Enterprises see the most success when AI projects involve cross-functional teams. For true impact, AI projects should involve data scientists, plus line of business owners and IT teams.
By 2025, according to Gartner, chief data officers (CDOs) who establish value stream-based collaboration will significantly outperform their peers in driving cross-functional collaboration and value creation.1 In order to drive this kind of AI success, you need a cross-functional team engaged in the process, invested in outcomes, and feeling a sense of responsibility along the entire lifecycle.
You can build your AI team with people from across your organization, including:
- AI leaders who are responsible for AL/ML strategy and the roadmap within an organization;
- AI builders who are responsible for AI strategy implementation and seek to address business problems using machine learning;
- Business executives who look to solve business problems and drive revenue or reduce costs with AI;
- and IT leaders who are focused on the technology infrastructure of an organization, including the data and analytics infrastructure.
Quite a few complex use cases, such as price forecasting, might require blending tabular data, images, location data, and unstructured text.
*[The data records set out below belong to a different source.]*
(* ===== verification/CliFlags.v ===== *)
(** * Command line: flags, port mappings and address lists

    [cmd/tunnneji-tail/cli/root.go]: the scalar parsers used by
    [parseTunnelArgs]. *)

From stdpp Require Import pretty.
From S2P Require Import Prelude GoStd NetIP.

(** ** parseFlag *)
Definition parseNumAndSub (s : string) : Z * string :=
  if decide (s = "") then (-1, "")
  else
    let '(ds, rest) := span_digits s in
    if decide (ds = "") then (-1, s)
    else match Atoi ds with
         | None => (-1, s)
         | Some num => if decide (num < 0) then (-1, s) else (num, rest)
         end.

Record Flag := mkFlag { base : string; groupNum : Z; sub : string; dir : string }.

Definition parseFlag (arg : string) : Flag :=
  match arg with
  | String "-" (String c rest) =>
      let baseChar := String c "" in
      if decide (c = "A"%char ∨ c = "P"%char) then
        match rest with
        | EmptyString => mkFlag baseChar (-1) "" ""
        | String d rest' =>
            let '(dir, rest) :=
              if decide (d = "S"%char ∨ d = "C"%char) then (String d "", rest') else ("", rest) in
            let '(n, sub) := parseNumAndSub rest in
            mkFlag baseChar n sub dir
        end
      else
        let '(n, sub) := parseNumAndSub rest in mkFlag baseChar n sub ""
  | _ => mkFlag arg (-1) "" ""
  end.

(** ** Port mappings *)
Inductive MapErr : Type :=
  | InvalidMapping (s : string)
  | InvalidPort (s : string)
  | MissingAddress (s : string)
  | NeedBrackets (s : string).

Definition isBracketed (host : string) : bool := has_prefix "[" host && has_suffix "]" host.
Definition trimBrackets (host : string) : string :=
  if has_prefix "[" host && has_suffix "]" host
  then str_take (String.length host - 2) (str_drop 1 host) else host.

Record Mapping := mkMapping { listenPort : Z; mapAddr : string; targetPort : Z }.

Definition parsePortMapping (s : string) : res MapErr Mapping :=
  match index_byte ":" s with
  | None => Err (InvalidMapping s)
  | Some first =>
      match Atoi (str_take first s) with
      | None => Err (InvalidPort (str_take first s))
      | Some p1 =>
          let rest := str_drop (S first) s in
          if decide (rest = "") then Err (MissingAddress s)
          else match SplitHostPort rest with
               | None =>
                   if isBracketed rest then Ok (mkMapping p1 (trimBrackets rest) p1)
                   else if contains_byte ":" rest then Err (NeedBrackets s)
                   else Ok (mkMapping p1 rest p1)
               | Some (host, port) =>
                   match Atoi port with
                   | None => Err (InvalidPort port)
                   | Some p2 => Ok (mkMapping p1 (trimBrackets host) p2)
                   end
               end
      end
  end.

(** ** Target addresses *)
Definition formatIP (ip : Z) : string :=
  match To4 ip with
  | Some _ => IPString ip
  | None => "[" +:+ IPString ip +:+ "]"
  end.

Section resolve.
(** [net.LookupHost]; [None] is an error. *)
Context (lookupHost : string → option (list string)).

Definition resolveHost (host : string) : string :=
  let bare := trimBrackets host in
  match ParseIP bare with
  | Some ip => formatIP ip
  | None =>
      match lookupHost bare with
      | None | Some [] => host
      | Some (ip0 :: _) =>
          match ParseIP ip0 with Some ip => formatIP ip | None => ip0 end
      end
  end.
End resolve.

(** ** IP lists *)

(** One element of an IP list; [Err part] is the text quoted in the error. *)
Definition parseIPPart (part : string) : res string Prefix :=
  match ParsePrefix part with
  | Some pfx => Ok pfx
  | None =>
      match ParseAddr part with
      | None => Err part
      | Some addr => Ok (PrefixFrom addr (if Is6 addr then 128 else 32))
      end
  end.

Fixpoint parseIPParts (parts : list string) : res string (list Prefix) :=
  match parts with
  | [] => Ok []
  | part :: parts =>
      if decide (part = "") then parseIPParts parts
      else p ← parseIPPart part; ps ← parseIPParts parts; Ok (p :: ps)
  end.

Definition parseIPList (s : string) : res string (list Prefix) := parseIPParts (split_byte "_" s).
When you have messy data coming from all over the place, you need a powerful AI platform in order to move forward and implement your AI.
In addition, it’s essential that models comply with regulations and treat customers fairly, making it more important than ever to monitor models in production. It is possible to manage the end-to-end AI lifecycle in one solution. The DataRobot AI Platform makes it possible to engage your cross-functional team to deliver successful AI outcomes, no matter how complex your inputs.
The cost of real estate has been a rollercoaster ride in this challenging macroeconomic climate. In this example, we take a deep dive into how real estate companies can effectively use AI to automate their investment strategies.
We also look at how collaboration is built into the core of the DataRobot AI platform so that your entire team can collaborate from business use case to model deployment. Let’s take a look at an example use case, which showcases the effective use of AI to automate strategic decisions and explores the collaboration capabilities enabled by the DataRobot AI platform.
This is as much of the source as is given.